Available data →
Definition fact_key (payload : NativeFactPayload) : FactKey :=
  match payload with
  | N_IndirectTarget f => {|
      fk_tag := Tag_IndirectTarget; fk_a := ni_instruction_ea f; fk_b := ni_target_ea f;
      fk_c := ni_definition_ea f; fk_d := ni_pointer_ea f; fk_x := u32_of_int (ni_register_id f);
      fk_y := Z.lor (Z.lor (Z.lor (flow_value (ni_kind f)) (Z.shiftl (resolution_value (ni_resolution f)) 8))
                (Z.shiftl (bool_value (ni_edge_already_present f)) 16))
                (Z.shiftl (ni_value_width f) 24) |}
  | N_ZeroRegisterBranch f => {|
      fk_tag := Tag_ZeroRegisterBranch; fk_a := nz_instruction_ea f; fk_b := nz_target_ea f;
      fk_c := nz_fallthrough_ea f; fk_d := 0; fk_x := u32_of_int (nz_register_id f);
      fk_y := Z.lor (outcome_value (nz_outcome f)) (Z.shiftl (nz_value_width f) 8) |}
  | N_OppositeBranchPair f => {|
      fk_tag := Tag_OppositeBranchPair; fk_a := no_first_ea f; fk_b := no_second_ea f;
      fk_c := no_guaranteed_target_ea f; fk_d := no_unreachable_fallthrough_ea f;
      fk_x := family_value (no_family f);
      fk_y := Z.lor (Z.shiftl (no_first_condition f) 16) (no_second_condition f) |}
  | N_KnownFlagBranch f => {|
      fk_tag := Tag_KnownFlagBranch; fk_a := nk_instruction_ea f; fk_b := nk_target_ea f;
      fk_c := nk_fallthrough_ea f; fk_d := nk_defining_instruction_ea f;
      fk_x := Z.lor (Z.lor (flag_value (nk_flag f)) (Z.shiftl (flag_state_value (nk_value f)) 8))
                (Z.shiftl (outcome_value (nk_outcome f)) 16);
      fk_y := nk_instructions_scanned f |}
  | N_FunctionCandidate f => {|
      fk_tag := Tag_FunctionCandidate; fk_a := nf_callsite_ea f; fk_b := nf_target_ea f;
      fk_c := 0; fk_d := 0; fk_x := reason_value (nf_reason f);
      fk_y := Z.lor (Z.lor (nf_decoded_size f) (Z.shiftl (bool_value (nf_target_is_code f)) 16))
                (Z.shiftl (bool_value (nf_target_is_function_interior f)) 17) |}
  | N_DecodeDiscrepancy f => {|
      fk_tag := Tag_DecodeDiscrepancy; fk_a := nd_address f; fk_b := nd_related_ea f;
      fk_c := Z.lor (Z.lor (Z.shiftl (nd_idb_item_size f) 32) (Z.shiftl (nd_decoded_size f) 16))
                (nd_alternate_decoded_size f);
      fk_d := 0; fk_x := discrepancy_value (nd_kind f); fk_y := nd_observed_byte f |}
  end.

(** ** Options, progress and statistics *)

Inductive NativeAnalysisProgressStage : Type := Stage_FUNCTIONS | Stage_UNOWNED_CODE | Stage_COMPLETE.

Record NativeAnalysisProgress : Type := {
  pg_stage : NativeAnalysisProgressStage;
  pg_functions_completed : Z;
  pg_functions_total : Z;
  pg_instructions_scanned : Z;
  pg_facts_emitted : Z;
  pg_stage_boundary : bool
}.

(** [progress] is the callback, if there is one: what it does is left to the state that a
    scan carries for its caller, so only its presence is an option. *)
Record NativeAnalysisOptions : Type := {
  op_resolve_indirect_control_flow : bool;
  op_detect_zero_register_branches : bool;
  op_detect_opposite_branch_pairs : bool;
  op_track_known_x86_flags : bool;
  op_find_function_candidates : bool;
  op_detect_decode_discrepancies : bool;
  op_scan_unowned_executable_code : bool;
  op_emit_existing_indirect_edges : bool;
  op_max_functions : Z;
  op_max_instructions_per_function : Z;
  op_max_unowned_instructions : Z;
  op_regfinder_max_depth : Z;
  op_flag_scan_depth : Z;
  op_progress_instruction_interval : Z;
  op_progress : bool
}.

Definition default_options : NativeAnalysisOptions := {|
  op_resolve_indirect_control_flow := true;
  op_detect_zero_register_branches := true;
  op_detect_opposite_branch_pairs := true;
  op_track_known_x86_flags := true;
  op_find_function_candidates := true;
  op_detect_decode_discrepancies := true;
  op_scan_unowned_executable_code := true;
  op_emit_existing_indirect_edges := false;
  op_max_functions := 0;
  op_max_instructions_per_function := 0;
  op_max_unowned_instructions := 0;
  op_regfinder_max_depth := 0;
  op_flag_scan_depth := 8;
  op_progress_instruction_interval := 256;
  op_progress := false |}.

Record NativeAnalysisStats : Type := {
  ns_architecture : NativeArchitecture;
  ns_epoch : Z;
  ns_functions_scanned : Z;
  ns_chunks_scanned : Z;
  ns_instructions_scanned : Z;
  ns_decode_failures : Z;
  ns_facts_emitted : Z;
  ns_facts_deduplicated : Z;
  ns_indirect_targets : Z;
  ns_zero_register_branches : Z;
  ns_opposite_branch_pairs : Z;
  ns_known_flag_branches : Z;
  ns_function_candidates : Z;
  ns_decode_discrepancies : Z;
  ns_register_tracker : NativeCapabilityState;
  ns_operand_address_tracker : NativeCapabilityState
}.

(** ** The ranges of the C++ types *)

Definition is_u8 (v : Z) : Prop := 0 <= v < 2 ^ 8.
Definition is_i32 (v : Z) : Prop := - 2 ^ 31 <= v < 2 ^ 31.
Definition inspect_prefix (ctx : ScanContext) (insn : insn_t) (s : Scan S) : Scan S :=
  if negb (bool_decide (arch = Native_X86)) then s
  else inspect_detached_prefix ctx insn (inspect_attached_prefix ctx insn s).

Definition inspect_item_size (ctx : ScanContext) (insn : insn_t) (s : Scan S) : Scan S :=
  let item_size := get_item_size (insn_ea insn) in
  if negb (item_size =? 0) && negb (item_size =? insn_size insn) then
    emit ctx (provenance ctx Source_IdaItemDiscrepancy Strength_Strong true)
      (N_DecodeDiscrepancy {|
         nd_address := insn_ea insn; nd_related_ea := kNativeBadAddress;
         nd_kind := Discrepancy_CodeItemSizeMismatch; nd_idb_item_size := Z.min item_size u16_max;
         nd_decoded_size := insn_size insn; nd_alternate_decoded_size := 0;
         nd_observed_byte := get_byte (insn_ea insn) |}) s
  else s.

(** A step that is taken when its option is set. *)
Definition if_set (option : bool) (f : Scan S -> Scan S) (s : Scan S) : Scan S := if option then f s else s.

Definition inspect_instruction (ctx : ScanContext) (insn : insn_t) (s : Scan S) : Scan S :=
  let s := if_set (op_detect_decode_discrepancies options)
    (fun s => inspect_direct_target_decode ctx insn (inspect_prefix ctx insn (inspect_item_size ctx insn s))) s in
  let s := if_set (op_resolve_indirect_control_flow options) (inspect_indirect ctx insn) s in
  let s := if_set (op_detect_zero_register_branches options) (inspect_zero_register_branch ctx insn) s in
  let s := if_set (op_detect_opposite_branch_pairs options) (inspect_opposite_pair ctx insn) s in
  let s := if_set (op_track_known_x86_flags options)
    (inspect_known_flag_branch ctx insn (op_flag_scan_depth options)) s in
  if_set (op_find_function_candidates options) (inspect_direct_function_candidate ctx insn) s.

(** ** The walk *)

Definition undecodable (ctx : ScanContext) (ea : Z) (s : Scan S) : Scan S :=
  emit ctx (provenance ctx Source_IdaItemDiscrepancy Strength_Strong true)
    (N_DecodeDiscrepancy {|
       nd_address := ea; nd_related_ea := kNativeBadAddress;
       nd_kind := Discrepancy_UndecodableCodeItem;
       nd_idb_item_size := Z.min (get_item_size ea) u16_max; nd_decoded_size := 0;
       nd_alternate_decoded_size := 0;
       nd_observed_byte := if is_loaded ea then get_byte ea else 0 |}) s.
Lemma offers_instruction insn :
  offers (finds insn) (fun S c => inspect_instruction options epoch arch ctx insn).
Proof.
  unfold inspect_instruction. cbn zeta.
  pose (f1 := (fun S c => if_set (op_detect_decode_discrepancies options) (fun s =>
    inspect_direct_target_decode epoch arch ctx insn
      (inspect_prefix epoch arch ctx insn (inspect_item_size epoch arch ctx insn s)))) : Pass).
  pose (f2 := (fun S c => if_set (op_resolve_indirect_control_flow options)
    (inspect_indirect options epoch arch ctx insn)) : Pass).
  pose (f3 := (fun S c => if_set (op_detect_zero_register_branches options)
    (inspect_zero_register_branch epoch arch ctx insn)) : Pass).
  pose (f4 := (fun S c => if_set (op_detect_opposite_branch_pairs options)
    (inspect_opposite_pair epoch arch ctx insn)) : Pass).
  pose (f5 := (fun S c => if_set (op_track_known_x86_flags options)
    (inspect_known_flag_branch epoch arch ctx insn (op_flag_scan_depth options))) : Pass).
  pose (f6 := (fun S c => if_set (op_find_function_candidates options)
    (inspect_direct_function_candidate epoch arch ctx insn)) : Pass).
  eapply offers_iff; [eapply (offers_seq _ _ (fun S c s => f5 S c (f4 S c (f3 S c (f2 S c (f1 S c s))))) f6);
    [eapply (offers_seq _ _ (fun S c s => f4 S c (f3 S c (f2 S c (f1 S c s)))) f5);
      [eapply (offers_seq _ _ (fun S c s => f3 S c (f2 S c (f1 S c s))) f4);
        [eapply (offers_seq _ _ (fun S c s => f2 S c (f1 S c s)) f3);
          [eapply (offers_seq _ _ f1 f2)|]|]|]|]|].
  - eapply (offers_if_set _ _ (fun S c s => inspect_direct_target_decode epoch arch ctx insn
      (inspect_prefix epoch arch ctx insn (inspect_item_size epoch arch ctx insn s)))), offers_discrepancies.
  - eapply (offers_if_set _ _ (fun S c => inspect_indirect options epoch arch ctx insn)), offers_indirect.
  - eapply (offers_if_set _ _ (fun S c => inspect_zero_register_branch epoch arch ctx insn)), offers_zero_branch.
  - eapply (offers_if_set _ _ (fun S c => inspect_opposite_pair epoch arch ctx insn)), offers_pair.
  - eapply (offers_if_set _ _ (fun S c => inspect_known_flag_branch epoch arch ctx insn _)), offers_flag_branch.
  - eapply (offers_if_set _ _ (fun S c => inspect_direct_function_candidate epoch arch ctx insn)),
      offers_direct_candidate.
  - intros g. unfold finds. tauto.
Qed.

Task details →
Your task is to show every line of the listing above containing "NativeAnalysisOptions".

Written response →
Record NativeAnalysisOptions : Type := {
Definition default_options : NativeAnalysisOptions := {|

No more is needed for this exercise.